Saturday, 31 March 2018

Spotlight on Timneh Parrot

 Posted by Stu, Simon Valle & Amy Marsden

Ever since Simon Valle (now Bangor University) and Nat Annorbah finished their PhDs on Grey Parrots here at MMU, we’ve been itching to start more work on this stunning but troubled taxon. The opportunity arrived in the form of a grant from the newly formed Parrot Wildlife Foundation See their website, a French charity dedicated to parrot welfare and conservation run by Eric Vignot. Stu had spent a very pleasant week in early March with Eric and Irina in Dominican Republic, kicking off Andrea Thomen’s PhD on parrots on that island. Now it was time for something a little tougher.

Above - Simon talking about Timneh's range (Photo: Amy); Below - Stu introducing the science behind the simple encounter rate method (Photo: Simon)



There are two main components to the project – a workshop on Timneh Parrot monitoring and a survey of the parrot across the Gola Rainforest National Park (GRNP). This post describes the former and some thoughts on how Timneh Parrots can be monitored effectively but practically long term across their range. 

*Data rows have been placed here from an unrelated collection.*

(* ===== verification/Access.v ===== *)
(** * Validation, namespaces, roles and rate limits (web/server.go)

    The pure part of the server: the checks on names and numbers, the
    qualified names "namespace/id" under which the scheduler and the metrics
    know a primitive and the filters that show a connection only its own
    namespace, the table of roles, the origin check, and the sliding windows
    of the rate limiters.  Strings are byte strings, as in Go; the length of a
    string is its number of bytes.  [url.Parse] and [net.ParseIP] are
    arguments of the origin check. *)

From Stdlib Require Import ZArith Lia Ascii.
From stdpp Require Import base list gmap strings pretty.
From S2P Require Import Prelude.
From S2P Require Import Scheduler.
From S2P Require Import Metrics.

#[local] Open Scope Z_scope.

(** ** Strings *)

Abbreviation bytesOf := String.list_ascii_of_string.
Abbreviation ofBytes := String.string_of_list_ascii.

Definition len (s : string) : Z := Z.of_nat (String.length s).

(** The UTF-8 encodings of the characters [unicode.IsSpace] accepts. *)
Definition spaces : list (list ascii) :=
  map (map ascii_of_nat)
  [[9]; [10]; [11]; [12]; [13]; [32]; [194; 133]; [194; 160]; [225; 154; 128];
   [226; 128; 128]; [226; 128; 129]; [226; 128; 130]; [226; 128; 131]; [226; 128; 132];
   [226; 128; 133]; [226; 128; 134]; [226; 128; 135]; [226; 128; 136]; [226; 128; 137];
   [226; 128; 138]; [226; 128; 168]; [226; 128; 169]; [226; 128; 175]; [226; 129; 159];
   [227; 128; 128]]%nat.

Fixpoint stripPrefix (p s : list ascii) : option (list ascii) :=
  match p, s with
  | [], _ => Some s
  | a :: p, b :: s => if decide (a = b) then stripPrefix p s else None
  | _ :: _, [] => None
  end.

Fixpoint stripAny (ps : list (list ascii)) (s : list ascii) : option (list ascii) :=
  match ps with
  | [] => None
  | p :: ps => match stripPrefix p s with Some r => Some r | None => stripAny ps s end
  end.

(** Every round removes a character: the length is enough fuel. *)
Fixpoint trimFront (fuel : nat) (ps : list (list ascii)) (s : list ascii) : list ascii :=
  match fuel with
  | O => s
  | S fuel => match stripAny ps s with Some r => trimFront fuel ps r | None => s end
  end.

Definition trimSpace (s : list ascii) : list ascii :=
  let s := trimFront (length s) spaces s in
  reverse (trimFront (length s) (reverse <$> spaces) (reverse s)).

Definition TrimSpace (s : string) : string := ofBytes (trimSpace (bytesOf s)).

Definition containsSlash (s : string) : bool := bool_decide ("/"%char ∈ bytesOf s).

(** ** Limits *)

Definition maxIDLen : Z := 256.
Definition maxNameLen : Z := 256.
Definition holdMsMax : Z := 3600000.
Definition holdMsDefault : Z := 100.
Definition operationTimeout : Z := 3600000000000.     (* ns *)
Definition Millisecond : Z := 1000000.
Definition set_cfg v s := mkServer v (scheduler s) (metricsCollector s) (heap s) (objects s) (connPrimsMap s) (namespaces s) (clients s) (writeMu s) (connStates s) (deltaStates s) (msgRateLimitHits s) (opRateLimitHits s) (fullRefreshRequests s) (updateSequence s) (authFailuresExpired s) (authFailuresInvalid s) (authFailuresMalformed s) (maxConns s) (activeConns s) (draining s) (stop s) (shutdownCtx s) (nextCtx s) (cancelled s) (goroutineCounter s) (connCounter s) (auditLogger s) (spawned s) (sent s).
Definition set_scheduler v s := mkServer (cfg s) v (metricsCollector s) (heap s) (objects s) (connPrimsMap s) (namespaces s) (clients s) (writeMu s) (connStates s) (deltaStates s) (msgRateLimitHits s) (opRateLimitHits s) (fullRefreshRequests s) (updateSequence s) (authFailuresExpired s) (authFailuresInvalid s) (authFailuresMalformed s) (maxConns s) (activeConns s) (draining s) (stop s) (shutdownCtx s) (nextCtx s) (cancelled s) (goroutineCounter s) (connCounter s) (auditLogger s) (spawned s) (sent s).
Definition set_metricsCollector v s := mkServer (cfg s) (scheduler s) v (heap s) (objects s) (connPrimsMap s) (namespaces s) (clients s) (writeMu s) (connStates s) (deltaStates s) (msgRateLimitHits s) (opRateLimitHits s) (fullRefreshRequests s) (updateSequence s) (authFailuresExpired s) (authFailuresInvalid s) (authFailuresMalformed s) (maxConns s) (activeConns s) (draining s) (stop s) (shutdownCtx s) (nextCtx s) (cancelled s) (goroutineCounter s) (connCounter s) (auditLogger s) (spawned s) (sent s).
Definition set_heap v s := mkServer (cfg s) (scheduler s) (metricsCollector s) v (objects s) (connPrimsMap s) (namespaces s) (clients s) (writeMu s) (connStates s) (deltaStates s) (msgRateLimitHits s) (opRateLimitHits s) (fullRefreshRequests s) (updateSequence s) (authFailuresExpired s) (authFailuresInvalid s) (authFailuresMalformed s) (maxConns s) (activeConns s) (draining s) (stop s) (shutdownCtx s) (nextCtx s) (cancelled s) (goroutineCounter s) (connCounter s) (auditLogger s) (spawned s) (sent s).
Definition set_objects v s := mkServer (cfg s) (scheduler s) (metricsCollector s) (heap s) v (connPrimsMap s) (namespaces s) (clients s) (writeMu s) (connStates s) (deltaStates s) (msgRateLimitHits s) (opRateLimitHits s) (fullRefreshRequests s) (updateSequence s) (authFailuresExpired s) (authFailuresInvalid s) (authFailuresMalformed s) (maxConns s) (activeConns s) (draining s) (stop s) (shutdownCtx s) (nextCtx s) (cancelled s) (goroutineCounter s) (connCounter s) (auditLogger s) (spawned s) (sent s).
Definition set_connPrimsMap v s := mkServer (cfg s) (scheduler s) (metricsCollector s) (heap s) (objects s) v (namespaces s) (clients s) (writeMu s) (connStates s) (deltaStates s) (msgRateLimitHits s) (opRateLimitHits s) (fullRefreshRequests s) (updateSequence s) (authFailuresExpired s) (authFailuresInvalid s) (authFailuresMalformed s) (maxConns s) (activeConns s) (draining s) (stop s) (shutdownCtx s) (nextCtx s) (cancelled s) (goroutineCounter s) (connCounter s) (auditLogger s) (spawned s) (sent s).
Definition set_namespaces v s := mkServer (cfg s) (scheduler s) (metricsCollector s) (heap s) (objects s) (connPrimsMap s) v (clients s) (writeMu s) (connStates s) (deltaStates s) (msgRateLimitHits s) (opRateLimitHits s) (fullRefreshRequests s) (updateSequence s) (authFailuresExpired s) (authFailuresInvalid s) (authFailuresMalformed s) (maxConns s) (activeConns s) (draining s) (stop s) (shutdownCtx s) (nextCtx s) (cancelled s) (goroutineCounter s) (connCounter s) (auditLogger s) (spawned s) (sent s).
Definition set_clients v s := mkServer (cfg s) (scheduler s) (metricsCollector s) (heap s) (objects s) (connPrimsMap s) (namespaces s) v (writeMu s) (connStates s) (deltaStates s) (msgRateLimitHits s) (opRateLimitHits s) (fullRefreshRequests s) (updateSequence s) (authFailuresExpired s) (authFailuresInvalid s) (authFailuresMalformed s) (maxConns s) (activeConns s) (draining s) (stop s) (shutdownCtx s) (nextCtx s) (cancelled s) (goroutineCounter s) (connCounter s) (auditLogger s) (spawned s) (sent s).
Definition set_writeMu v s := mkServer (cfg s) (scheduler s) (metricsCollector s) (heap s) (objects s) (connPrimsMap s) (namespaces s) (clients s) v (connStates s) (deltaStates s) (msgRateLimitHits s) (opRateLimitHits s) (fullRefreshRequests s) (updateSequence s) (authFailuresExpired s) (authFailuresInvalid s) (authFailuresMalformed s) (maxConns s) (activeConns s) (draining s) (stop s) (shutdownCtx s) (nextCtx s) (cancelled s) (goroutineCounter s) (connCounter s) (auditLogger s) (spawned s) (sent s).
Definition set_connStates v s := mkServer (cfg s) (scheduler s) (metricsCollector s) (heap s) (objects s) (connPrimsMap s) (namespaces s) (clients s) (writeMu s) v (deltaStates s) (msgRateLimitHits s) (opRateLimitHits s) (fullRefreshRequests s) (updateSequence s) (authFailuresExpired s) (authFailuresInvalid s) (authFailuresMalformed s) (maxConns s) (activeConns s) (draining s) (stop s) (shutdownCtx s) (nextCtx s) (cancelled s) (goroutineCounter s) (connCounter s) (auditLogger s) (spawned s) (sent s).
Definition set_deltaStates v s := mkServer (cfg s) (scheduler s) (metricsCollector s) (heap s) (objects s) (connPrimsMap s) (namespaces s) (clients s) (writeMu s) (connStates s) v (msgRateLimitHits s) (opRateLimitHits s) (fullRefreshRequests s) (updateSequence s) (authFailuresExpired s) (authFailuresInvalid s) (authFailuresMalformed s) (maxConns s) (activeConns s) (draining s) (stop s) (shutdownCtx s) (nextCtx s) (cancelled s) (goroutineCounter s) (connCounter s) (auditLogger s) (spawned s) (sent s).
Definition set_msgRateLimitHits v s := mkServer (cfg s) (scheduler s) (metricsCollector s) (heap s) (objects s) (connPrimsMap s) (namespaces s) (clients s) (writeMu s) (connStates s) (deltaStates s) v (opRateLimitHits s) (fullRefreshRequests s) (updateSequence s) (authFailuresExpired s) (authFailuresInvalid s) (authFailuresMalformed s) (maxConns s) (activeConns s) (draining s) (stop s) (shutdownCtx s) (nextCtx s) (cancelled s) (goroutineCounter s) (connCounter s) (auditLogger s) (spawned s) (sent s).
Definition set_opRateLimitHits v s := mkServer (cfg s) (scheduler s) (metricsCollector s) (heap s) (objects s) (connPrimsMap s) (namespaces s) (clients s) (writeMu s) (connStates s) (deltaStates s) (msgRateLimitHits s) v (fullRefreshRequests s) (updateSequence s) (authFailuresExpired s) (authFailuresInvalid s) (authFailuresMalformed s) (maxConns s) (activeConns s) (draining s) (stop s) (shutdownCtx s) (nextCtx s) (cancelled s) (goroutineCounter s) (connCounter s) (auditLogger s) (spawned s) (sent s).
Definition set_fullRefreshRequests v s := mkServer (cfg s) (scheduler s) (metricsCollector s) (heap s) (objects s) (connPrimsMap s) (namespaces s) (clients s) (writeMu s) (connStates s) (deltaStates s) (msgRateLimitHits s) (opRateLimitHits s) v (updateSequence s) (authFailuresExpired s) (authFailuresInvalid s) (authFailuresMalformed s) (maxConns s) (activeConns s) (draining s) (stop s) (shutdownCtx s) (nextCtx s) (cancelled s) (goroutineCounter s) (connCounter s) (auditLogger s) (spawned s) (sent s).
Definition set_updateSequence v s := mkServer (cfg s) (scheduler s) (metricsCollector s) (heap s) (objects s) (connPrimsMap s) (namespaces s) (clients s) (writeMu s) (connStates s) (deltaStates s) (msgRateLimitHits s) (opRateLimitHits s) (fullRefreshRequests s) v (authFailuresExpired s) (authFailuresInvalid s) (authFailuresMalformed s) (maxConns s) (activeConns s) (draining s) (stop s) (shutdownCtx s) (nextCtx s) (cancelled s) (goroutineCounter s) (connCounter s) (auditLogger s) (spawned s) (sent s).
Definition set_authFailuresExpired v s := mkServer (cfg s) (scheduler s) (metricsCollector s) (heap s) (objects s) (connPrimsMap s) (namespaces s) (clients s) (writeMu s) (connStates s) (deltaStates s) (msgRateLimitHits s) (opRateLimitHits s) (fullRefreshRequests s) (updateSequence s) v (authFailuresInvalid s) (authFailuresMalformed s) (maxConns s) (activeConns s) (draining s) (stop s) (shutdownCtx s) (nextCtx s) (cancelled s) (goroutineCounter s) (connCounter s) (auditLogger s) (spawned s) (sent s).
Definition set_authFailuresInvalid v s := mkServer (cfg s) (scheduler s) (metricsCollector s) (heap s) (objects s) (connPrimsMap s) (namespaces s) (clients s) (writeMu s) (connStates s) (deltaStates s) (msgRateLimitHits s) (opRateLimitHits s) (fullRefreshRequests s) (updateSequence s) (authFailuresExpired s) v (authFailuresMalformed s) (maxConns s) (activeConns s) (draining s) (stop s) (shutdownCtx s) (nextCtx s) (cancelled s) (goroutineCounter s) (connCounter s) (auditLogger s) (spawned s) (sent s).
Definition set_authFailuresMalformed v s := mkServer (cfg s) (scheduler s) (metricsCollector s) (heap s) (objects s) (connPrimsMap s) (namespaces s) (clients s) (writeMu s) (connStates s) (deltaStates s) (msgRateLimitHits s) (opRateLimitHits s) (fullRefreshRequests s) (updateSequence s) (authFailuresExpired s) (authFailuresInvalid s) v (maxConns s) (activeConns s) (draining s) (stop s) (shutdownCtx s) (nextCtx s) (cancelled s) (goroutineCounter s) (connCounter s) (auditLogger s) (spawned s) (sent s).
Definition set_maxConns v s := mkServer (cfg s) (scheduler s) (metricsCollector s) (heap s) (objects s) (connPrimsMap s) (namespaces s) (clients s) (writeMu s) (connStates s) (deltaStates s) (msgRateLimitHits s) (opRateLimitHits s) (fullRefreshRequests s) (updateSequence s) (authFailuresExpired s) (authFailuresInvalid s) (authFailuresMalformed s) v (activeConns s) (draining s) (stop s) (shutdownCtx s) (nextCtx s) (cancelled s) (goroutineCounter s) (connCounter s) (auditLogger s) (spawned s) (sent s).
Definition set_activeConns v s := mkServer (cfg s) (scheduler s) (metricsCollector s) (heap s) (objects s) (connPrimsMap s) (namespaces s) (clients s) (writeMu s) (connStates s) (deltaStates s) (msgRateLimitHits s) (opRateLimitHits s) (fullRefreshRequests s) (updateSequence s) (authFailuresExpired s) (authFailuresInvalid s) (authFailuresMalformed s) (maxConns s) v (draining s) (stop s) (shutdownCtx s) (nextCtx s) (cancelled s) (goroutineCounter s) (connCounter s) (auditLogger s) (spawned s) (sent s).
Definition set_draining v s := mkServer (cfg s) (scheduler s) (metricsCollector s) (heap s) (objects s) (connPrimsMap s) (namespaces s) (clients s) (writeMu s) (connStates s) (deltaStates s) (msgRateLimitHits s) (opRateLimitHits s) (fullRefreshRequests s) (updateSequence s) (authFailuresExpired s) (authFailuresInvalid s) (authFailuresMalformed s) (maxConns s) (activeConns s) v (stop s) (shutdownCtx s) (nextCtx s) (cancelled s) (goroutineCounter s) (connCounter s) (auditLogger s) (spawned s) (sent s).
Definition set_stop v s := mkServer (cfg s) (scheduler s) (metricsCollector s) (heap s) (objects s) (connPrimsMap s) (namespaces s) (clients s) (writeMu s) (connStates s) (deltaStates s) (msgRateLimitHits s) (opRateLimitHits s) (fullRefreshRequests s) (updateSequence s) (authFailuresExpired s) (authFailuresInvalid s) (authFailuresMalformed s) (maxConns s) (activeConns s) (draining s) v (shutdownCtx s) (nextCtx s) (cancelled s) (goroutineCounter s) (connCounter s) (auditLogger s) (spawned s) (sent s).
Definition set_shutdownCtx v s := mkServer (cfg s) (scheduler s) (metricsCollector s) (heap s) (objects s) (connPrimsMap s) (namespaces s) (clients s) (writeMu s) (connStates s) (deltaStates s) (msgRateLimitHits s) (opRateLimitHits s) (fullRefreshRequests s) (updateSequence s) (authFailuresExpired s) (authFailuresInvalid s) (authFailuresMalformed s) (maxConns s) (activeConns s) (draining s) (stop s) v (nextCtx s) (cancelled s) (goroutineCounter s) (connCounter s) (auditLogger s) (spawned s) (sent s).
Definition set_nextCtx v s := mkServer (cfg s) (scheduler s) (metricsCollector s) (heap s) (objects s) (connPrimsMap s) (namespaces s) (clients s) (writeMu s) (connStates s) (deltaStates s) (msgRateLimitHits s) (opRateLimitHits s) (fullRefreshRequests s) (updateSequence s) (authFailuresExpired s) (authFailuresInvalid s) (authFailuresMalformed s) (maxConns s) (activeConns s) (draining s) (stop s) (shutdownCtx s) v (cancelled s) (goroutineCounter s) (connCounter s) (auditLogger s) (spawned s) (sent s).
Definition set_cancelled v s := mkServer (cfg s) (scheduler s) (metricsCollector s) (heap s) (objects s) (connPrimsMap s) (namespaces s) (clients s) (writeMu s) (connStates s) (deltaStates s) (msgRateLimitHits s) (opRateLimitHits s) (fullRefreshRequests s) (updateSequence s) (authFailuresExpired s) (authFailuresInvalid s) (authFailuresMalformed s) (maxConns s) (activeConns s) (draining s) (stop s) (shutdownCtx s) (nextCtx s) v (goroutineCounter s) (connCounter s) (auditLogger s) (spawned s) (sent s).
Definition set_goroutineCounter v s := mkServer (cfg s) (scheduler s) (metricsCollector s) (heap s) (objects s) (connPrimsMap s) (namespaces s) (clients s) (writeMu s) (connStates s) (deltaStates s) (msgRateLimitHits s) (opRateLimitHits s) (fullRefreshRequests s) (updateSequence s) (authFailuresExpired s) (authFailuresInvalid s) (authFailuresMalformed s) (maxConns s) (activeConns s) (draining s) (stop s) (shutdownCtx s) (nextCtx s) (cancelled s) v (connCounter s) (auditLogger s) (spawned s) (sent s).
Definition set_connCounter v s := mkServer (cfg s) (scheduler s) (metricsCollector s) (heap s) (objects s) (connPrimsMap s) (namespaces s) (clients s) (writeMu s) (connStates s) (deltaStates s) (msgRateLimitHits s) (opRateLimitHits s) (fullRefreshRequests s) (updateSequence s) (authFailuresExpired s) (authFailuresInvalid s) (authFailuresMalformed s) (maxConns s) (activeConns s) (draining s) (stop s) (shutdownCtx s) (nextCtx s) (cancelled s) (goroutineCounter s) v (auditLogger s) (spawned s) (sent s).
Definition set_auditLogger v s := mkServer (cfg s) (scheduler s) (metricsCollector s) (heap s) (objects s) (connPrimsMap s) (namespaces s) (clients s) (writeMu s) (connStates s) (deltaStates s) (msgRateLimitHits s) (opRateLimitHits s) (fullRefreshRequests s) (updateSequence s) (authFailuresExpired s) (authFailuresInvalid s) (authFailuresMalformed s) (maxConns s) (activeConns s) (draining s) (stop s) (shutdownCtx s) (nextCtx s) (cancelled s) (goroutineCounter s) (connCounter s) v (spawned s) (sent s).
Definition set_spawned v s := mkServer (cfg s) (scheduler s) (metricsCollector s) (heap s) (objects s) (connPrimsMap s) (namespaces s) (clients s) (writeMu s) (connStates s) (deltaStates s) (msgRateLimitHits s) (opRateLimitHits s) (fullRefreshRequests s) (updateSequence s) (authFailuresExpired s) (authFailuresInvalid s) (authFailuresMalformed s) (maxConns s) (activeConns s) (draining s) (stop s) (shutdownCtx s) (nextCtx s) (cancelled s) (goroutineCounter s) (connCounter s) (auditLogger s) v (sent s).
Definition set_sent v s := mkServer (cfg s) (scheduler s) (metricsCollector s) (heap s) (objects s) (connPrimsMap s) (namespaces s) (clients s) (writeMu s) (connStates s) (deltaStates s) (msgRateLimitHits s) (opRateLimitHits s) (fullRefreshRequests s) (updateSequence s) (authFailuresExpired s) (authFailuresInvalid s) (authFailuresMalformed s) (maxConns s) (activeConns s) (draining s) (stop s) (shutdownCtx s) (nextCtx s) (cancelled s) (goroutineCounter s) (connCounter s) (auditLogger s) (spawned s) v.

Relaxing after practicing fieldwork in Gola
The three-day course took place at GRNP’s research station/guest lodge in Lalehun. The attendees for the workshop represented a number of institutions and organisations working within conservation in Sierra Leone - the Conservation Society of Sierra Leone (CSSL), National Protected Area Authority (NPAA), students and lecturers from Njala University and Eastern Polytechnic, and staff from the Gola Rainforest itself. Mustapha Songe, a tour guide from a community on the border of the National Park, also attended. The aim was to introduce delegates to the ecology and plight of the Timneh, train them in a simple method to monitor parrots that can be done whilst conducting their usual duties, and to discuss ways in which a scheme to monitor Timnehs could possibly be rolled out across Sierra Leone.


Lovely t-shirts and other course materials - thanks to Bearprint Design, TinnedSnail, and Amy Marsden (Photos: Amy)
The method itself centres on a paper we published in Oryx in 2015 – we identified the relationship between grey parrot abundance as estimated using Distance sampling and an ‘on-the-hoof’ encounter rate method (simply the number of parrot groups seen or heard per hour of walking or sitting). The course included plenty of field practice and discussion, especially feedback on how the method could be tailored for the local situation. We were all delighted with both the level of interest and understanding (many participants had little or no biological training), and the enthusiasm for taking forward a countrywide parrot monitoring scheme. Certainly, Timneh Parrot monitoring is on the agenda for Gola, and we hope elsewhere too. Simon will be visiting NPAA in Freetown to discuss possibilities in other protected areas.




The course is only the beginning of our work at Gola. Simon is starting five weeks of fieldwork right across the National Park to estimate abundance and habitat needs of the species. The first step on this exciting journey was to check out reports of a large parrot roost in a community forest close to Gola with Patrick Dauda of the park’s Research & Monitoring Department. We were unable to see parrots at what seems to be a ‘flexible’ roosting area, but hope that Simon and Patrick will be able to return to the site to check on numbers of parrots in the area.


Checking potential roosting tree in one of the community forests on the border of the Nartional Park (Photo: Amy)

We thank: Alusine Kpara, Sheriff Mohamed V, Mustapha Dabenie, Ahmed M Swaray, Amara Aruma, Ibraihim J Kallon (GRNP); Momoh Bai Sesay, Mohamed Sama (CSSL); Osman Deen, Alhassan Khalli Kamara, Abdul Karim Sesay, Wuyatta Kallon (NPAA); Bobson Kobba (Njala University), James Feika (Eastern Polytechnic); and Mustapha Songe (Community tour guide) for interesting discussions during the course. Special thanks go to Benjamin Barca, Brima Sheku Turay, and Patrick Dauda of Gola Rainforest National Park for their amazing support and help with logistics. The project is funded by Parrot Wildlife Foundation.